A View from the Trenches, January 12th, 2010: "On the volatility of fixed exchange rates"
Please, click here to read this article in pdf format: january-13-2009
As we woke up early on Tuesday, we learned that the People’s Bank of China had raised its auction rate on 1-yr bill by 8bps, or 100% higher than the expected 4bps. Together with lower than expected earnings coming from Alcoa, this set the stage for the profit taking that took place yesterday. Does it make any sense to raise rates for China? I think the answer is negative and because this may likely be the beginning of a tightening cycle, we now have to expect more volatility, which is EXACTLY as I anticipated in previous letters. On December 11th, a month ago, I wrote:
“…Next year will give us an environment with a US Treasury issuing more debt (and with longer average duration), with a still unsolved demand for Agency debt (once the Fed stops its bid in Apr/10), with the Euro zone falling into pieces, and with creditor countries in Asia exacerbating the USD peg. This is barely a picture of muted volatility and higher valuations…I am confident we will see effective policy action on all of these fronts. But, muted volatility? I don’t think so…” (www.sibileau.com/martin/2009/12/11 “Thinking about 2010”)
Briefly, with a bird’s eye view of the current situation, during last year in the debtor countries, we witnessed a transfer of risk (and losses) from the private sector to the public sector, and the public sector took the losses with leverage. Now, the public sector has to cover those losses. The leverage, partly came from monetization of public debt and from straightforward debt issuance. Let’s call creditor countries those whose governments and/or central banks are net buyers of such issuance. One of these creditor countries is of course China. As everyone knows, China has a fixed exchange rate regime. Under this system, with the trade surpluses they have, the USD accumulation forces the People’s Bank to issue Yuans, to maintain the exchange rate, which currently stands at 6.82+ Yuans/USD. It is difficult to sterilize the effect (i.e. the monetary expansion) of this accumulation process, because it requires to change the composition of the asset side of the balance sheet, and this side gets increasingly crowded with USDs.
The other simultaneous problem arising from this situation is that the continuous expansion of the local currency (in China’s case the Yuan) increases asset prices. Unlike a central bank with flexible exchange rate regime, if the People’s Bank of China wants to keep the currency peg, it cannot be a lender of last resort, if the asset bubbles caused by the monetary expansion go bust. Therefore, the path of least resistance is to directly intervene the credit (not monetary) expansion process, by raising policy rates. However, when rates (i.e. prices) are distorted, liquidity must adjust. But the demand for liquidity has a tangible counterparty in the real economy. If the People’s Bank surprises the market, it surprises the real economy as well, generating volatility.

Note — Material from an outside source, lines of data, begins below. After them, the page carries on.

(** The values [JSON.parse] builds, and [undefined] for missing
    properties.  A number keeps its source text: the launcher never
    calculates with one. *)
Inductive jsval : Type :=
| VUndefined
| VNull
| VBool (b : bool)
| VNumber (lexeme : jsstring)
| VString (s : jsstring)
| VArray (items : list jsval)
| VObject (fields : list (jsstring * jsval)).

(** JSON white space: tab, line feed, carriage return, space. *)
Definition json_ws (c : N) : bool :=
  ((c =? 9) || (c =? 10) || (c =? 13) || (c =? 32))%N.

Fixpoint skip_ws (s : jsstring) : jsstring :=
  match s with
  | c :: rest => if json_ws c then skip_ws rest else s
  | [] => []
  end.

Definition hex_value (c : N) : option N :=
  if ((48 <=? c) && (c <=? 57))%N then Some (c - 48)%N
  else if ((65 <=? c) && (c <=? 70))%N then Some (c - 55)%N
  else if ((97 <=? c) && (c <=? 102))%N then Some (c - 87)%N
  else None.

(** The single-character escapes of a JSON string. *)
Definition escape_value (c : N) : option N :=
  if (c =? 34)%N then Some 34%N          (* quote *)
  else if (c =? 92)%N then Some 92%N     (* backslash *)
  else if (c =? 47)%N then Some 47%N     (* slash *)
  else if (c =? 98)%N then Some 8%N      (* b: backspace *)
  else if (c =? 102)%N then Some 12%N    (* f: form feed *)
  else if (c =? 110)%N then Some 10%N    (* n: line feed *)
  else if (c =? 114)%N then Some 13%N    (* r: carriage return *)
  else if (c =? 116)%N then Some 9%N     (* t: tab *)
  else None.

(** The characters of a string literal after its opening quote, up to
    and including the closing quote. *)
Fixpoint parse_string_body (s : jsstring) : option (jsstring * jsstring) :=
  match s with
  | [] => None
  | c :: rest =>
      if (c =? 34)%N then Some ([], rest)
      else if (c =? 92)%N then
        match rest with
        | e :: rest1 =>
            if (e =? 117)%N then
              match rest1 with
              | h1 :: h2 :: h3 :: h4 :: rest2 =>
                  match hex_value h1, hex_value h2, hex_value h3, hex_value h4 with
                  | Some a, Some b, Some c', Some d =>
                      match parse_string_body rest2 with
                      | Some (str, rest3) =>
                          Some ((((a * 16 + b) * 16 + c') * 16 + d)%N :: str, rest3)
                      | None => None
                      end
                  | _, _, _, _ => None
                  end
              | _ => None
              end
            else
              match escape_value e with
              | Some v =>
                  match parse_string_body rest1 with
                  | Some (str, rest2) => Some (v :: str, rest2)
                  | None => None
                  end
              | None => None
              end
        | [] => None
        end
      else if (c <? 32)%N then None
      else
        match parse_string_body rest with
        | Some (str, rest1) => Some (c :: str, rest1)
        | None => None
        end
  end.

Fixpoint take_digits (s : jsstring) : jsstring * jsstring :=
  match s with
  | c :: rest =>
      if is_digit c then let '(ds, r) := take_digits rest in (c :: ds, r)
      else ([], s)
  | [] => ([], [])
  end.

(** At least one digit. *)
Definition take_digits1 (s : jsstring) : option (jsstring * jsstring) :=
  match take_digits s with
  | ([], _) => None
  | (ds, r) => Some (ds, r)
  end.

(** The integer part: a single 0, or a non-zero digit and more digits. *)
Definition scan_int (s : jsstring) : option (jsstring * jsstring) :=
  match s with
  | c :: rest =>
      if (c =? 48)%N then Some ([c], rest)
      else if is_digit c then let '(ds, r) := take_digits rest in Some (c :: ds, r)
      else None
  | [] => None
  end.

I know that most of you understand this process very well. I bring it up however to point out two issues that I think are underestimated: a) the underlying source of volatility that this unstable situation represents for the whole world, and b) the shock that a delayed correction will bring either through a financial crisis in China or an appreciation of the Yuan (USD devaluation). As I mentioned above, the public sector in the developed (and also not so developed) world took the pain in 2009, but at some point, everybody needs to pay its dues.